Michael M. Bilandic’s films combine cyberpunk aesthetics, rave-inspired colour palettes and hilarious screenplays. Starting out as a PA for original NYC bad boy Abel Ferrara, Bilandic explores the changing face of the city, often through the eyes of artists or idealists lingering on the precipice of total irrelevance.
While Bilandic’s work is consistently funny, there remains a pervasive sense of melancholy, with evident sympathy for the precarity of his characters and an incisive perspective on the eternal struggle between the cynics and the dreamers.
His 2011 debut Happy Life centres on an ageing techno enthusiast who attempts to save his record store by throwing an “old-skool” rave in an abandoned building, convincing a legendary MC called DJ Liquidz (played by Gilles Decamps) to come out of retirement for the night. 2013’s Hellaware sees a struggling photographer stumble upon a Juggalo rap-rock group in Delaware during a coke-fuelled YouTube deep-dive. He decides to make the face-painted, shitfaced teens the subject of his next project, ruthlessly exploiting their adolescent earnestness for his own means. Finally, the protagonist of 2018’s Jobe’z World is a middle-aged rollerblader / sci-fi fanatic / drug dealer, tasked with making a drop to his favourite movie star only to end up on the lam after the actor is found dead in his home.

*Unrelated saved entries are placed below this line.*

(** * telegram-gallery: a shallow embedding of the gallery client and its server

    The development follows the two source files that carry the logic:

    - [src/components/Gallery.vue]: the in-memory entry list, the pagination
      cursor, the optimistic single and batch deletion with rollback, the
      pending-deletion set and the two localStorage caches;
    - [server/index.js]: the keyset-paginated [/api/gallery] handler, the
      JWT helpers, [/api/login] and [/api/fileurl];
    - [src/components/Login.vue]: the login form.

    JavaScript strings are sequences of UTF-16 code units, so they are
    modelled as [list N]; sets are [gset], plain objects used as maps are
    [gmap].  An [async] function is cut at each [await] into the synchronous
    segments the event loop runs atomically. *)

From Stdlib Require Import ZArith NArith Ascii String.
From stdpp Require Import gmap list sorting.

#[local] Set Warnings "-clear-no-such-hyp".

Open Scope Z_scope.

(** ** JavaScript strings *)

Module JS.

(** A string is its sequence of UTF-16 code units. *)
Abbreviation jsstring := (list N).

(** An ASCII literal as a JavaScript string. *)
Definition js (s : string) : jsstring :=
  (λ a, N_of_ascii a) <$> list_ascii_of_string s.

(** Truthiness of a string-or-null value: [null], [undefined] and the empty
    string are falsy. *)
Definition truthy (v : option jsstring) : bool :=
  match v with
  | Some (_ :: _) => true
  | _ => false
  end.

(** [a || b] on string-or-null values. *)
Definition or_else (a b : option jsstring) : option jsstring :=
  if truthy a then a else b.

(** WhiteSpace and LineTerminator code units, the set stripped by
    [String.prototype.trim] and skipped by [parseInt]. *)
Definition isWhiteSpace (c : N) : bool :=
  bool_decide (c ∈ [0x9; 0xA; 0xB; 0xC; 0xD; 0x20; 0xA0; 0x1680; 0x2028;
                    0x2029; 0x202F; 0x205F; 0x3000; 0xFEFF]%N)
  || ((0x2000 <=? c) && (c <=? 0x200A))%N.

Fixpoint trimStart (s : jsstring) : jsstring :=
  match s with
  | c :: r => if isWhiteSpace c then trimStart r else s
  | [] => []
  end.

Definition trim (s : jsstring) : jsstring :=
  reverse (trimStart (reverse (trimStart s))).

(** The value of a decimal digit code unit. *)
Definition digitValue (c : N) : option Z :=
  if ((48 <=? c) && (c <=? 57))%N then Some (Z.of_N c - 48) else None.

(** The longest prefix of decimal digits, read left to right. *)
Fixpoint parseDigits (acc : Z) (s : jsstring) : Z :=
  match s with
  | c :: r =>
      match digitValue c with
      | Some d => parseDigits (10 * acc + d) r
      | None => acc
      end
  | [] => acc
  end.

(** [parseInt(s, 10)] as a mathematical integer; [None] is [NaN].  Leading
    white space is skipped, one sign is accepted, and parsing stops at the
    first code unit that is not a decimal digit. *)
Definition parseInt10 (s : jsstring) : option Z :=
  let s1 := trimStart s in
  let '(sign, s2) :=
    match s1 with
    | c :: r =>
        if (c =? 45)%N then (-1, r) else if (c =? 43)%N then (1, r) else (1, s1)
    | [] => (1, s1)
    end in
  match s2 with
  | c :: _ =>
      match digitValue c with
      | Some _ => Some (sign * parseDigits 0 s2)
      | None => None
      end
  | [] => None
  end.

(** [parseInt] returns the Number nearest to the mathematical integer.  That
    Number is finite exactly below the rounding threshold of the largest
    double, [2^1024 - 2^970]; above it the result is [Infinity]. *)
Definition numberIsFinite (z : Z) : bool :=
  Z.abs z <? 2 ^ 1024 - 2 ^ 970.

(** Decimal digits of a natural number, most significant first, with fuel
    for the (at most [fuel]) digits. *)
Fixpoint digitsOf (fuel : nat) (n : N) (acc : jsstring) : jsstring :=
  match fuel with
  | O => acc
  | S f =>
      let acc' := (48 + n mod 10)%N :: acc in
      if (n <? 10)%N then acc' else digitsOf f (n / 10)%N acc'
  end.

(** The decimal numeral of a non-negative integer.  It is [String(n)] for
    the integers a Number holds exactly below [10^21]; from there on
    JavaScript prints an exponent. *)
Definition stringOfN (n : N) : jsstring :=
  digitsOf (S (N.to_nat (N.log2 n))) n [].

(** [s.split(sep)] for a separator of one code unit. *)
Fixpoint splitOn (sep : N) (s : jsstring) : list jsstring :=
  match s with
  | [] => [[]]
  | c :: r =>
      if bool_decide (c = sep) then [] :: splitOn sep r
      else
        match splitOn sep r with
        | w :: ws => (c :: w) :: ws
        | [] => [[c]]
        end
  end.

(** Upper-case hexadecimal digit of a nibble. *)
Definition hexUpper (n : N) : N :=
  if (n <? 10)%N then (48 + n)%N else (55 + n)%N.

(** Lower-case hexadecimal digit of a nibble. *)
Definition hexLower (n : N) : N :=
  if (n <? 10)%N then (48 + n)%N else (87 + n)%N.

(** The [n] lowest hexadecimal digits of a number, most significant
    first, in lower case. *)
Fixpoint hexDigits (n : nat) (v : N) : jsstring :=
  match n with
  | O => []
  | S m => hexLower ((v / 16 ^ N.of_nat m) mod 16)%N :: hexDigits m v
  end.

(** The code points of a string; [None] on a lone surrogate. *)
Fixpoint codePoints (s : jsstring) : option (list N) :=
  match s with
  | [] => Some []
  | c :: r =>
      if ((0xD800 <=? c) && (c <=? 0xDBFF))%N then
        match r with
        | d :: r' =>
            if ((0xDC00 <=? d) && (d <=? 0xDFFF))%N then
              cons (0x10000 + (c - 0xD800) * 0x400 + (d - 0xDC00))%N
                <$> codePoints r'
            else None
        | [] => None
        end
      else if ((0xDC00 <=? c) && (c <=? 0xDFFF))%N then None
      else cons c <$> codePoints r
  end.

(** UTF-8 bytes of one code point. *)
Definition utf8OfCodePoint (p : N) : list N :=
  (if p <? 0x80 then [p]
   else if p <? 0x800 then [0xC0 + p / 0x40; 0x80 + p mod 0x40]
   else if p <? 0x10000 then
     [0xE0 + p / 0x1000; 0x80 + (p / 0x40) mod 0x40; 0x80 + p mod 0x40]
   else
     [0xF0 + p / 0x40000; 0x80 + (p / 0x1000) mod 0x40;
      0x80 + (p / 0x40) mod 0x40; 0x80 + p mod 0x40])%N.

(** Characters [encodeURIComponent] leaves as they are:
    letters, digits and [- _ . ! ~ * ' ( )]. *)
Definition uriUnreserved (b : N) : bool :=
  ((65 <=? b) && (b <=? 90) || (97 <=? b) && (b <=? 122)
   || (48 <=? b) && (b <=? 57))%N
  || bool_decide (b ∈ [45; 95; 46; 33; 126; 42; 39; 40; 41]%N).

Definition percentEncode (b : N) : jsstring :=
  if uriUnreserved b then [b]
  else [37; hexUpper (b / 16); hexUpper (b mod 16)]%N.

(** [encodeURIComponent(s)]; [None] is the [URIError] thrown on a lone
    surrogate. *)
Definition encodeURIComponent (s : jsstring) : option jsstring :=
  (λ ps, mjoin ((λ p, mjoin (percentEncode <$> utf8OfCodePoint p)) <$> ps))
    <$> codePoints s.

End JS.

Export JS.


(** ** The gallery client, [src/components/Gallery.vue] *)

Module Entry.

(** A gallery entry as the server sends it ([toGalleryItem]) together with
    the two client-only fields [src] and [loading] that
    [buildEntryWithCache] adds.  An entry coming from the server or from the
    list cache has [src = None] and [loading = false]. *)
Record t := mk {
  id : jsstring;
  prompt : jsstring;
  metadata : jsstring;
  chat_id : option jsstring;
  file_id : option jsstring;
  timestamp : Z;
  src : option jsstring;
  loading : bool;
}.

#[export] Instance eq_dec : EqDecision t.
Proof. solve_decision. Defined.

(** [{ ...e, src, loading }] *)
Definition with_image (e : t) (s : option jsstring) (l : bool) : t :=
  mk (id e) (prompt e) (metadata e) (chat_id e) (file_id e) (timestamp e) s l.

(** The part of an entry that comes from the server. *)
Definition server_part (e : t) : t := with_image e None false.

End Entry.

Module Page.

(** The canonical page shape [fetchGalleryPage] returns. *)
Record t := mk {
  items : list Entry.t;
  hasMore : bool;
  nextCursor : option jsstring;
}.

End Page.

Module Gallery.

Definition PAGE_SIZE : nat := 60.

(** The messages handed to [showToastMsg], by the call that produces them;
    the counts of the batch report are kept as numbers. *)
Inductive Toast :=
  | ToastDeleted                          (* '已删除' *)
  | ToastDeleteFailed (message : jsstring) (* '删除失败: ' + message *)
  | ToastSelectFirst                      (* '请先选择要删除的图片' *)
  | ToastBatchDeleted (successCount : nat)
  | ToastBatchPartial (successCount failCount : nat)
  | ToastCacheCleared.                    (* '图片缓存已清除，正在重新加载' *)

(** What [hideEntryOptimistically] returns when it found the entry. *)
Record Snapshot := mkSnapshot {
  snap_entry : Entry.t;
  snap_index : nat;
}.

(** The refs and module-level variables of the component, and the two
    localStorage keys it owns. *)
Record State := mkState {
  entries : list Entry.t;
  loading : bool;
  error : jsstring;
  selectedIndex : Z;
  loadingMore : bool;
  hasMore : bool;
  paginationCursor : option jsstring;
  pendingImageLoads : gset jsstring;
  showDeleteModal : bool;
  pendingDelete : option Entry.t;
  toast : option Toast;
  batchMode : bool;
  selectedEntryIds : list jsstring;
  pendingDeleteIds : gset jsstring;
  listCache : option (list Entry.t);     (* 'gallery_list_cache' *)
  imageCache : gmap jsstring jsstring;   (* 'gallery_image_cache': fileId -> url *)
}.

Definition initialState (lc : option (list Entry.t))
    (ic : gmap jsstring jsstring) : State :=
  mkState [] false [] (-1) false true None ∅ false None None false [] ∅ lc ic.

Definition set_entries (v : list Entry.t) (s : State) : State :=
  mkState v (loading s) (error s) (selectedIndex s) (loadingMore s) (hasMore s)
    (paginationCursor s) (pendingImageLoads s) (showDeleteModal s)
    (pendingDelete s) (toast s) (batchMode s) (selectedEntryIds s)
    (pendingDeleteIds s) (listCache s) (imageCache s).
Definition set_loading (v : bool) (s : State) : State :=
  mkState (entries s) v (error s) (selectedIndex s) (loadingMore s) (hasMore s)
    (paginationCursor s) (pendingImageLoads s) (showDeleteModal s)
    (pendingDelete s) (toast s) (batchMode s) (selectedEntryIds s)
    (pendingDeleteIds s) (listCache s) (imageCache s).
Definition set_error (v : jsstring) (s : State) : State :=
  mkState (entries s) (loading s) v (selectedIndex s) (loadingMore s) (hasMore s)
    (paginationCursor s) (pendingImageLoads s) (showDeleteModal s)
    (pendingDelete s) (toast s) (batchMode s) (selectedEntryIds s)
    (pendingDeleteIds s) (listCache s) (imageCache s).
Definition set_selectedIndex (v : Z) (s : State) : State :=
  mkState (entries s) (loading s) (error s) v (loadingMore s) (hasMore s)
    (paginationCursor s) (pendingImageLoads s) (showDeleteModal s)
    (pendingDelete s) (toast s) (batchMode s) (selectedEntryIds s)
    (pendingDeleteIds s) (listCache s) (imageCache s).
Definition set_loadingMore (v : bool) (s : State) : State :=
  mkState (entries s) (loading s) (error s) (selectedIndex s) v (hasMore s)
    (paginationCursor s) (pendingImageLoads s) (showDeleteModal s)
    (pendingDelete s) (toast s) (batchMode s) (selectedEntryIds s)
    (pendingDeleteIds s) (listCache s) (imageCache s).
Definition set_hasMore (v : bool) (s : State) : State :=
  mkState (entries s) (loading s) (error s) (selectedIndex s) (loadingMore s) v
    (paginationCursor s) (pendingImageLoads s) (showDeleteModal s)
    (pendingDelete s) (toast s) (batchMode s) (selectedEntryIds s)
    (pendingDeleteIds s) (listCache s) (imageCache s).
Definition set_paginationCursor (v : option jsstring) (s : State) : State :=
  mkState (entries s) (loading s) (error s) (selectedIndex s) (loadingMore s)
    (hasMore s) v (pendingImageLoads s) (showDeleteModal s)
    (pendingDelete s) (toast s) (batchMode s) (selectedEntryIds s)
    (pendingDeleteIds s) (listCache s) (imageCache s).
Definition set_pendingImageLoads (v : gset jsstring) (s : State) : State :=
  mkState (entries s) (loading s) (error s) (selectedIndex s) (loadingMore s)
    (hasMore s) (paginationCursor s) v (showDeleteModal s)
    (pendingDelete s) (toast s) (batchMode s) (selectedEntryIds s)
    (pendingDeleteIds s) (listCache s) (imageCache s).
Definition set_showDeleteModal (v : bool) (s : State) : State :=
  mkState (entries s) (loading s) (error s) (selectedIndex s) (loadingMore s)
    (hasMore s) (paginationCursor s) (pendingImageLoads s) v
    (pendingDelete s) (toast s) (batchMode s) (selectedEntryIds s)
    (pendingDeleteIds s) (listCache s) (imageCache s).
Definition set_pendingDelete (v : option Entry.t) (s : State) : State :=
  mkState (entries s) (loading s) (error s) (selectedIndex s) (loadingMore s)
    (hasMore s) (paginationCursor s) (pendingImageLoads s) (showDeleteModal s)
    v (toast s) (batchMode s) (selectedEntryIds s)
    (pendingDeleteIds s) (listCache s) (imageCache s).
Definition set_toast (v : option Toast) (s : State) : State :=
  mkState (entries s) (loading s) (error s) (selectedIndex s) (loadingMore s)
    (hasMore s) (paginationCursor s) (pendingImageLoads s) (showDeleteModal s)
    (pendingDelete s) v (batchMode s) (selectedEntryIds s)
    (pendingDeleteIds s) (listCache s) (imageCache s).
Definition set_batchMode (v : bool) (s : State) : State :=
  mkState (entries s) (loading s) (error s) (selectedIndex s) (loadingMore s)
    (hasMore s) (paginationCursor s) (pendingImageLoads s) (showDeleteModal s)
    (pendingDelete s) (toast s) v (selectedEntryIds s)
    (pendingDeleteIds s) (listCache s) (imageCache s).
Definition set_selectedEntryIds (v : list jsstring) (s : State) : State :=
  mkState (entries s) (loading s) (error s) (selectedIndex s) (loadingMore s)
    (hasMore s) (paginationCursor s) (pendingImageLoads s) (showDeleteModal s)
    (pendingDelete s) (toast s) (batchMode s) v
    (pendingDeleteIds s) (listCache s) (imageCache s).
Definition set_pendingDeleteIds (v : gset jsstring) (s : State) : State :=
  mkState (entries s) (loading s) (error s) (selectedIndex s) (loadingMore s)
    (hasMore s) (paginationCursor s) (pendingImageLoads s) (showDeleteModal s)
    (pendingDelete s) (toast s) (batchMode s) (selectedEntryIds s)
    v (listCache s) (imageCache s).
Definition set_listCache (v : option (list Entry.t)) (s : State) : State :=
  mkState (entries s) (loading s) (error s) (selectedIndex s) (loadingMore s)
    (hasMore s) (paginationCursor s) (pendingImageLoads s) (showDeleteModal s)
    (pendingDelete s) (toast s) (batchMode s) (selectedEntryIds s)
    (pendingDeleteIds s) v (imageCache s).
Definition set_imageCache (v : gmap jsstring jsstring) (s : State) : State :=
  mkState (entries s) (loading s) (error s) (selectedIndex s) (loadingMore s)
    (hasMore s) (paginationCursor s) (pendingImageLoads s) (showDeleteModal s)
    (pendingDelete s) (toast s) (batchMode s) (selectedEntryIds s)
    (pendingDeleteIds s) (listCache s) v.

Mr Bilandic returned to filmmaking at a time when most other people were content with staying at home and staying alive, thats right, 2020’s not fun Covid-19 global pandemic. Bilandic and longtime collaborators, Sean Price Williams on DOP duties (as he did on the three earlier features) and actor Keith Poulson couldn’t let lockdown get in the way of making the art-world satire Project Space 13. Poulson plays Nate, a performance artist, who gets a coveted show in Manhattan, but when he begins his provocative piece, the city shuts down for COVID-19. Unswayed, he continues his performance for an audience of none—until pandemic-panic rages on the outside and the gallery hires private security to watch over him and his art.